-- DIRECTIONS --
Set out exactly, line by line, the stretch of data below that begins at the line containing "b0 b1 b2 0]" and ends at the line containing "(** [n] bytes", with both ends kept.

[Stored data entries]
• • •

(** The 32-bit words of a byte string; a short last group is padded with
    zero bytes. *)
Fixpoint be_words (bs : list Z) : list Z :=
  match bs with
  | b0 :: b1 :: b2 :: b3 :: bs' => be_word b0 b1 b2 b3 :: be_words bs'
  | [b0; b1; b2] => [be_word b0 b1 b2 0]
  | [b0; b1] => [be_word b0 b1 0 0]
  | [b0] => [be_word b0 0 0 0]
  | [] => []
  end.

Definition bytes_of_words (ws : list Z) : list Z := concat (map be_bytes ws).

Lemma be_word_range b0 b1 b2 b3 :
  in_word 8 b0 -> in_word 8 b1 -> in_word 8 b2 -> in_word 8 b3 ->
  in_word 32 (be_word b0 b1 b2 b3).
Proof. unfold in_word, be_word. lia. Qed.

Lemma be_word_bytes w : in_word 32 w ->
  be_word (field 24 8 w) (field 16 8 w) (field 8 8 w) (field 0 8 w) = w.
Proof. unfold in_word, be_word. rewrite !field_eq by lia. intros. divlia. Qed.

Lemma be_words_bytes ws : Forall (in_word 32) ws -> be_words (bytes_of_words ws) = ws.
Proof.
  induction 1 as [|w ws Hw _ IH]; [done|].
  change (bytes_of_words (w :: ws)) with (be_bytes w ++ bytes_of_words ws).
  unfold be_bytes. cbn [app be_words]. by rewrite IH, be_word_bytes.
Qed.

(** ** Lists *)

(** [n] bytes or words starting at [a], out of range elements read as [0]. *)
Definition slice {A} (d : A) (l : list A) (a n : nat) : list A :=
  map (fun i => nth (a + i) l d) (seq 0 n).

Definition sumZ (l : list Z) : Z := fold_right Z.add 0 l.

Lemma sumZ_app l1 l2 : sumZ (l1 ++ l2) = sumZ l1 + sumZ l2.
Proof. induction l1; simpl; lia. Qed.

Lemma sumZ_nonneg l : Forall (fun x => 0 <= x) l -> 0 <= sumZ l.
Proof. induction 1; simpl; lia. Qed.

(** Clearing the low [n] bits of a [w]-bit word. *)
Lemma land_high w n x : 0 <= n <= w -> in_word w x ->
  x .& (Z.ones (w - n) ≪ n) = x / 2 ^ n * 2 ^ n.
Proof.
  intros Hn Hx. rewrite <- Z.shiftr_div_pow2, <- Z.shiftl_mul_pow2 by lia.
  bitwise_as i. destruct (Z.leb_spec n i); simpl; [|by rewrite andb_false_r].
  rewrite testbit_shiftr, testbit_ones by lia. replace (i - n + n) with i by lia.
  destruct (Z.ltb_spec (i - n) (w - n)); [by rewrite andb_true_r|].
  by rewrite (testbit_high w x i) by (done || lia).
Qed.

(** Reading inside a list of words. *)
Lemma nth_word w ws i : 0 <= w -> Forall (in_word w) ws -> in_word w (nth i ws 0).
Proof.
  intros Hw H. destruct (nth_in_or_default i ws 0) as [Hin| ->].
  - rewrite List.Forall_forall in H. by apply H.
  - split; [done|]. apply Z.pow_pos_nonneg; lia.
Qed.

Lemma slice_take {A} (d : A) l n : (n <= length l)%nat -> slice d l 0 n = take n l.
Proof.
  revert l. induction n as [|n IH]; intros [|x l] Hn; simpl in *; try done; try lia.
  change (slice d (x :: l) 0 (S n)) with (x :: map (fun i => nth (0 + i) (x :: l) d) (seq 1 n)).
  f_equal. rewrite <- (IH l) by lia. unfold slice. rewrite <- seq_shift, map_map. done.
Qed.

• • •

-- OUTPUT --
  | [b0; b1; b2] => [be_word b0 b1 b2 0]
  | [b0; b1] => [be_word b0 b1 0 0]
  | [b0] => [be_word b0 0 0 0]
  | [] => []
  end.

Definition bytes_of_words (ws : list Z) : list Z := concat (map be_bytes ws).

Lemma be_word_range b0 b1 b2 b3 :
  in_word 8 b0 -> in_word 8 b1 -> in_word 8 b2 -> in_word 8 b3 ->
  in_word 32 (be_word b0 b1 b2 b3).
Proof. unfold in_word, be_word. lia. Qed.

Lemma be_word_bytes w : in_word 32 w ->
  be_word (field 24 8 w) (field 16 8 w) (field 8 8 w) (field 0 8 w) = w.
Proof. unfold in_word, be_word. rewrite !field_eq by lia. intros. divlia. Qed.

Lemma be_words_bytes ws : Forall (in_word 32) ws -> be_words (bytes_of_words ws) = ws.
Proof.
  induction 1 as [|w ws Hw _ IH]; [done|].
  change (bytes_of_words (w :: ws)) with (be_bytes w ++ bytes_of_words ws).
  unfold be_bytes. cbn [app be_words]. by rewrite IH, be_word_bytes.
Qed.

(** ** Lists *)

(** [n] bytes or words starting at [a], out of range elements read as [0]. *)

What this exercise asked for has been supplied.